Gonzaga vs Arizona 2014 Preview
Last season Gonzaga was considered a disappointment for many. Having entered the tournament as a number one seed and ranked number one in the nation for the first time in school history, they were stopped by the agressive play of the 9 seeded Wichita State Shockers in the round of 32. Wichita State went on to the Final Four. This year, Wichita State is the only remaining undefeated team, and is a number one seed in the Midwest bracket. This year, Gonzaga received an automatic bid to the tournament by winning the WCC conference championship, with an overall record of 26-6.
The general consensus this year is that Gonzaga is a good match for Arizona, and a major obstacle for them to get to the Sweet Sixteen and beyond. ESPN commentator Bruce Pearl considers the round of 32 to be Arizona’s major obstacle to making it to the final four. Gonzaga is strong offensively. They are 5th in the nation in field goal percentage. They are 30th in the nation in rebounding, and the average more points per game than Arizona.
Gonzaga’s leading scorer is Kevin Pangos, who averages 26 points per game, followed by Gary Bell Jr., with 17 points per game. Both are excellent outside shooters, and it is safe to say that Arizona will focus on defending Pangos. Sam Dower at 6’9″ is stong on both ends of the court, with 14 points and 9 rebounds per game. David Stockton, the son of hall of famer John Stockton, also plays for Gonzaga as a guard, and leads the team in assists.

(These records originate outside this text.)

(** * Joulescope UI: the JS220 device session and the waveform time map

    A shallow embedding of [joulescope_ui/devices/jsdrv/js220.py] (the
    [Js220] device wrapper: settings handler, current-range policy, signal
    forwarding, statistics normalisation, firmware check, open/close
    requests) and of the [TimeMap] used by the waveform widget, together
    with the properties the specification states about them. *)

From Stdlib Require Import ZArith List String Ascii Bool Lia QArith Qfield.
From Stdlib Require Import Qround Qabs Lqa.
From Stdlib Require Import DecimalString.
Import ListNotations.

Local Open Scope Z_scope.
Local Open Scope string_scope.
Local Open Scope list_scope.

(** ** Python values and the small pieces of the Python runtime the code uses *)

Module Py.

(** The values that travel over the settings bus and to the driver:
    [None], [bool], [int], [str] and lists of these. *)
#[local] Unset Elimination Schemes.
Inductive pyval : Type :=
| VNone
| VBool (b : bool)
| VInt (z : Z)
| VStr (s : string)
| VList (l : list pyval).
#[local] Set Elimination Schemes.

(** The exceptions the modelled code can raise. *)
Inductive exn : Type :=
| KeyError (key : pyval)
| IndexError
| ValueError
| TypeError
| ZeroDivisionError
| Exception (what : string).

Inductive outcome (A : Type) : Type :=
| Returned (a : A)
| Raised (e : exn).
Arguments Returned {A} a.
Arguments Raised {A} e.

(** [str.startswith]: [startswith p s] is [s.startswith(p)]. *)
Definition startswith (p s : string) : bool := String.prefix p s.

(** [s[n:]] for [0 <= n]. *)
Fixpoint drop (n : nat) (s : string) : string :=
  match n, s with
  | O, _ => s
  | S n', String _ s' => drop n' s'
  | S _, EmptyString => EmptyString
  end.

(** [s[:n]] for [0 <= n]. *)
Fixpoint take (n : nat) (s : string) : string :=
  match n, s with
  | O, _ => EmptyString
  | S n', String c s' => String c (take n' s')
  | S _, EmptyString => EmptyString
  end.

(** [str.endswith]: [endswith p s] is [s.endswith(p)]. *)
Definition endswith (p s : string) : bool :=
  let n := String.length s in
  let m := String.length p in
  (m <=? n)%nat && String.eqb (drop (n - m) s) p.

(** [s.split(sep)] for a one-character separator: never returns [[]]. *)
Fixpoint split (sep : ascii) (s : string) : list string :=
  match s with
  | EmptyString => [EmptyString]
  | String c s' =>
      if Ascii.eqb c sep then EmptyString :: split sep s'
      else match split sep s' with
           | [] => [String c EmptyString]
           | w :: ws => String c w :: ws
           end
  end.

(** [d[key]] on a dict with [str] keys, kept in insertion order. *)
Fixpoint dict_get {V : Type} (d : list (string * V)) (key : string) : outcome V :=
  match d with
  | [] => Raised (KeyError (VStr key))
  | (k, v) :: d' => if String.eqb k key then Returned v else dict_get d' key
  end.

(** [d[key]] on a dict with [int] keys. *)
Fixpoint dict_get_int {V : Type} (d : list (Z * V)) (key : Z) : outcome V :=
  match d with
  | [] => Raised (KeyError (VInt key))
  | (k, v) :: d' => if (k =? key)%Z then Returned v else dict_get_int d' key
  end.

Arizona is considered by some to have the best defensive play in the nation. They are fourth in points allowed per game, and 18th in rebounding. Arizona also has the top RPI and BPI in the nation. Arizona’s current record is 31-4. They finished the regular season with the best record in the PAC-12, but lost in the final round of the PAC-12 tournament to UCLA. To get to the final, they crushed Colordo by 20 points, and Utah by 32 points.
Many people were surprised by how sixteen seed Weber State held up against Arizona in the second round of the NCAA tournament. The Wildcats’ top scorer is 6’3″ guard Nick Johnson, with 18 points per game, followed by 6’9″ forward Aaron Gordon, with 16 points and 8 rebounds per game. Overall, they appear to be a well balanced team with excellent rebounding. Four players average double digit scoring, and four players average more than five rebounds per game.
Arizona is coached by Sean Miller.
Arizona will use its defense to attempt to stifle Gonzaga’s offense. If Gonzaga can find a way to get into a scoring rhythim either in the paint or from outside, they stand as good a chance as any of winning the game. A major theme in this game may be the battle of the boards, and foul trouble might become a factor. Rebounding, hitting freethrows, and outside shooting will all be important factors in the game.